WORK TASK: Print all entries word for word.

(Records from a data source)

BEGIN

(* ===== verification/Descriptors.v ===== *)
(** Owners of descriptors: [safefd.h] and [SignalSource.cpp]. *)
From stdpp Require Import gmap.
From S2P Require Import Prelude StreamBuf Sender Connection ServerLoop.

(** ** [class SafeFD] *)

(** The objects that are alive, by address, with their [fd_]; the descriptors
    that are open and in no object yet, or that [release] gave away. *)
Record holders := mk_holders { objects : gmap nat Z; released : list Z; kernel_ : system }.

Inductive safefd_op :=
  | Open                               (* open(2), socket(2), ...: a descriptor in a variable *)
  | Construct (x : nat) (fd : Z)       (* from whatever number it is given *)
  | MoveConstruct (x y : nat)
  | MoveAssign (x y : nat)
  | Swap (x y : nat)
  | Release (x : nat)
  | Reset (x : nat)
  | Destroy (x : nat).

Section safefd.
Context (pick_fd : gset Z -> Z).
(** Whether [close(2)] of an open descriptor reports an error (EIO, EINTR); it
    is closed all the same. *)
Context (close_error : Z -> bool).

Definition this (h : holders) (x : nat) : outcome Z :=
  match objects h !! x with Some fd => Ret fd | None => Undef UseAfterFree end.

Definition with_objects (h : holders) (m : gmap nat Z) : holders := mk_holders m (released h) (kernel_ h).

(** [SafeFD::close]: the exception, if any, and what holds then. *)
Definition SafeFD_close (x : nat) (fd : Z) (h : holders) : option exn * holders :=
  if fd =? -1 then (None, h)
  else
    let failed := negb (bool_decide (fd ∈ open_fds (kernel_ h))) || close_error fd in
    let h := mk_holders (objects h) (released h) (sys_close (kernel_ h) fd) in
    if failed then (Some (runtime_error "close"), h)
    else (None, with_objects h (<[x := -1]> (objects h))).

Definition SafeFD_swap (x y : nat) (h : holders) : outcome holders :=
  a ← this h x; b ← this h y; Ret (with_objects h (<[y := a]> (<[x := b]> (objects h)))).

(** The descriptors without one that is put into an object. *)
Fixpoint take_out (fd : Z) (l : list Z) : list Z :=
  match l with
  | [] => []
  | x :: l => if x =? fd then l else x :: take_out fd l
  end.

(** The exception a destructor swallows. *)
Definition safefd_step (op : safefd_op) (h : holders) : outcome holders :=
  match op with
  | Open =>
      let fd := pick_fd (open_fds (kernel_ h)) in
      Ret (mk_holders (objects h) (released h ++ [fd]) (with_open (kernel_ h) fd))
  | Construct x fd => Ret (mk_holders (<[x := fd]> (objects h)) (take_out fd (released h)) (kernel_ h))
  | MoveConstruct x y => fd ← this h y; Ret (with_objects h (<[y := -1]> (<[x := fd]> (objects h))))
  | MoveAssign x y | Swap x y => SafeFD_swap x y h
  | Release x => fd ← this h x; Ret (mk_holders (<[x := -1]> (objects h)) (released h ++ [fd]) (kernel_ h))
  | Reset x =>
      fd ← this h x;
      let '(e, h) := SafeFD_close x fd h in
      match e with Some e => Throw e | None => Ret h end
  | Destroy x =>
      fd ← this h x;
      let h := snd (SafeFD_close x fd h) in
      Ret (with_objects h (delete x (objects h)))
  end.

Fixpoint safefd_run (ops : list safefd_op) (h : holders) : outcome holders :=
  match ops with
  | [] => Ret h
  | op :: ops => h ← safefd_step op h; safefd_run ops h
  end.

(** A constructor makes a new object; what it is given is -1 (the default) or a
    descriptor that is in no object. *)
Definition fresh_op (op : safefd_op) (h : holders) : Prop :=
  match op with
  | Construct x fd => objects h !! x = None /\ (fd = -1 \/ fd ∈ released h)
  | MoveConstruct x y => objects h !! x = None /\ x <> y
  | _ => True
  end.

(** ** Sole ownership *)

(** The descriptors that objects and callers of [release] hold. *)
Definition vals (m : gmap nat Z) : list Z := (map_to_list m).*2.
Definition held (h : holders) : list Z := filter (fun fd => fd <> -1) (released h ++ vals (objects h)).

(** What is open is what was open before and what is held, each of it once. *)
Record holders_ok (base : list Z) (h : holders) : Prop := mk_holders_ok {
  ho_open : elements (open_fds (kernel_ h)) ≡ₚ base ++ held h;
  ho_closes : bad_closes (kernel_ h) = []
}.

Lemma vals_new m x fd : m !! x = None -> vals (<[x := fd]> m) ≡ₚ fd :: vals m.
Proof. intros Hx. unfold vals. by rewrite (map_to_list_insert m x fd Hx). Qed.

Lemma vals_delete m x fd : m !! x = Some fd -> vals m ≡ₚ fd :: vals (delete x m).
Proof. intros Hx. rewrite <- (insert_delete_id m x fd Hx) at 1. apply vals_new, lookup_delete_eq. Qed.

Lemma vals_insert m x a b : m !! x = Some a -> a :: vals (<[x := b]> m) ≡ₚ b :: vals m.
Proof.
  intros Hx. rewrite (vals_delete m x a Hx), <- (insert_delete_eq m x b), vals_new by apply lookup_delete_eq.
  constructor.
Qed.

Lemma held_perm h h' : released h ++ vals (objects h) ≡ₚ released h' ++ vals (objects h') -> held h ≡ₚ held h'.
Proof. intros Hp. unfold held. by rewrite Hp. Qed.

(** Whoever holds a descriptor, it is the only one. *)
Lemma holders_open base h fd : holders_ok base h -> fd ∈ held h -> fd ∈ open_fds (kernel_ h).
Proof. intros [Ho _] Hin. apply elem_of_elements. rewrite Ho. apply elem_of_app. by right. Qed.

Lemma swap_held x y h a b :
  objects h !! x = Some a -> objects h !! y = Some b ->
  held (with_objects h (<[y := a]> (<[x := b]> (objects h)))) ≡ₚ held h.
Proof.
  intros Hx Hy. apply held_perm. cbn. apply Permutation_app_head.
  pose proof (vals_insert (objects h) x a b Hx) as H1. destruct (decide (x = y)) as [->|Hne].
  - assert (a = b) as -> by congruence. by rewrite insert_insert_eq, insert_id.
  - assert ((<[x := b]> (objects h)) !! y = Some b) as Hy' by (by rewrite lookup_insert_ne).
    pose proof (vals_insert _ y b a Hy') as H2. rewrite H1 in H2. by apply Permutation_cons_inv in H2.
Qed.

END

EXERCISE ANSWER:
(* ===== verification/Descriptors.v ===== *)
(** Owners of descriptors: [safefd.h] and [SignalSource.cpp]. *)
From stdpp Require Import gmap.
From S2P Require Import Prelude StreamBuf Sender Connection ServerLoop.

(** ** [class SafeFD] *)

(** The objects that are alive, by address, with their [fd_]; the descriptors
    that are open and in no object yet, or that [release] gave away. *)
Record holders := mk_holders { objects : gmap nat Z; released : list Z; kernel_ : system }.

Inductive safefd_op :=
  | Open                               (* open(2), socket(2), ...: a descriptor in a variable *)
  | Construct (x : nat) (fd : Z)       (* from whatever number it is given *)
  | MoveConstruct (x y : nat)
  | MoveAssign (x y : nat)
  | Swap (x y : nat)
  | Release (x : nat)
  | Reset (x : nat)
  | Destroy (x : nat).

Section safefd.
Context (pick_fd : gset Z -> Z).
(** Whether [close(2)] of an open descriptor reports an error (EIO, EINTR); it
    is closed all the same. *)
Context (close_error : Z -> bool).

Definition this (h : holders) (x : nat) : outcome Z :=
  match objects h !! x with Some fd => Ret fd | None => Undef UseAfterFree end.

Definition with_objects (h : holders) (m : gmap nat Z) : holders := mk_holders m (released h) (kernel_ h).

(** [SafeFD::close]: the exception, if any, and what holds then. *)
Definition SafeFD_close (x : nat) (fd : Z) (h : holders) : option exn * holders :=
  if fd =? -1 then (None, h)
  else
    let failed := negb (bool_decide (fd ∈ open_fds (kernel_ h))) || close_error fd in
    let h := mk_holders (objects h) (released h) (sys_close (kernel_ h) fd) in
    if failed then (Some (runtime_error "close"), h)
    else (None, with_objects h (<[x := -1]> (objects h))).

Definition SafeFD_swap (x y : nat) (h : holders) : outcome holders :=
  a ← this h x; b ← this h y; Ret (with_objects h (<[y := a]> (<[x := b]> (objects h)))).

(** The descriptors without one that is put into an object. *)
Fixpoint take_out (fd : Z) (l : list Z) : list Z :=
  match l with
  | [] => []
  | x :: l => if x =? fd then l else x :: take_out fd l
  end.

(** The exception a destructor swallows. *)
Definition safefd_step (op : safefd_op) (h : holders) : outcome holders :=
  match op with
  | Open =>
      let fd := pick_fd (open_fds (kernel_ h)) in
      Ret (mk_holders (objects h) (released h ++ [fd]) (with_open (kernel_ h) fd))
  | Construct x fd => Ret (mk_holders (<[x := fd]> (objects h)) (take_out fd (released h)) (kernel_ h))
  | MoveConstruct x y => fd ← this h y; Ret (with_objects h (<[y := -1]> (<[x := fd]> (objects h))))
  | MoveAssign x y | Swap x y => SafeFD_swap x y h
  | Release x => fd ← this h x; Ret (mk_holders (<[x := -1]> (objects h)) (released h ++ [fd]) (kernel_ h))
  | Reset x =>
      fd ← this h x;
      let '(e, h) := SafeFD_close x fd h in
      match e with Some e => Throw e | None => Ret h end
  | Destroy x =>
      fd ← this h x;
      let h := snd (SafeFD_close x fd h) in
      Ret (with_objects h (delete x (objects h)))
  end.

Fixpoint safefd_run (ops : list safefd_op) (h : holders) : outcome holders :=
  match ops with
  | [] => Ret h
  | op :: ops => h ← safefd_step op h; safefd_run ops h
  end.

(** A constructor makes a new object; what it is given is -1 (the default) or a
    descriptor that is in no object. *)
Definition fresh_op (op : safefd_op) (h : holders) : Prop :=
  match op with
  | Construct x fd => objects h !! x = None /\ (fd = -1 \/ fd ∈ released h)
  | MoveConstruct x y => objects h !! x = None /\ x <> y
  | _ => True
  end.

(** ** Sole ownership *)

(** The descriptors that objects and callers of [release] hold. *)
Definition vals (m : gmap nat Z) : list Z := (map_to_list m).*2.
Definition held (h : holders) : list Z := filter (fun fd => fd <> -1) (released h ++ vals (objects h)).

(** What is open is what was open before and what is held, each of it once. *)
Record holders_ok (base : list Z) (h : holders) : Prop := mk_holders_ok {
  ho_open : elements (open_fds (kernel_ h)) ≡ₚ base ++ held h;
  ho_closes : bad_closes (kernel_ h) = []
}.

Lemma vals_new m x fd : m !! x = None -> vals (<[x := fd]> m) ≡ₚ fd :: vals m.
Proof. intros Hx. unfold vals. by rewrite (map_to_list_insert m x fd Hx). Qed.

Lemma vals_delete m x fd : m !! x = Some fd -> vals m ≡ₚ fd :: vals (delete x m).
Proof. intros Hx. rewrite <- (insert_delete_id m x fd Hx) at 1. apply vals_new, lookup_delete_eq. Qed.

Lemma vals_insert m x a b : m !! x = Some a -> a :: vals (<[x := b]> m) ≡ₚ b :: vals m.
Proof.
  intros Hx. rewrite (vals_delete m x a Hx), <- (insert_delete_eq m x b), vals_new by apply lookup_delete_eq.
  constructor.
Qed.

Lemma held_perm h h' : released h ++ vals (objects h) ≡ₚ released h' ++ vals (objects h') -> held h ≡ₚ held h'.
Proof. intros Hp. unfold held. by rewrite Hp. Qed.

(** Whoever holds a descriptor, it is the only one. *)
Lemma holders_open base h fd : holders_ok base h -> fd ∈ held h -> fd ∈ open_fds (kernel_ h).
Proof. intros [Ho _] Hin. apply elem_of_elements. rewrite Ho. apply elem_of_app. by right. Qed.

Lemma swap_held x y h a b :
  objects h !! x = Some a -> objects h !! y = Some b ->
  held (with_objects h (<[y := a]> (<[x := b]> (objects h)))) ≡ₚ held h.
Proof.
  intros Hx Hy. apply held_perm. cbn. apply Permutation_app_head.
  pose proof (vals_insert (objects h) x a b Hx) as H1. destruct (decide (x = y)) as [->|Hne].
  - assert (a = b) as -> by congruence. by rewrite insert_insert_eq, insert_id.
  - assert ((<[x := b]> (objects h)) !! y = Some b) as Hy' by (by rewrite lookup_insert_ne).
    pose proof (vals_insert _ y b a Hy') as H2. rewrite H1 in H2. by apply Permutation_cons_inv in H2.
Qed.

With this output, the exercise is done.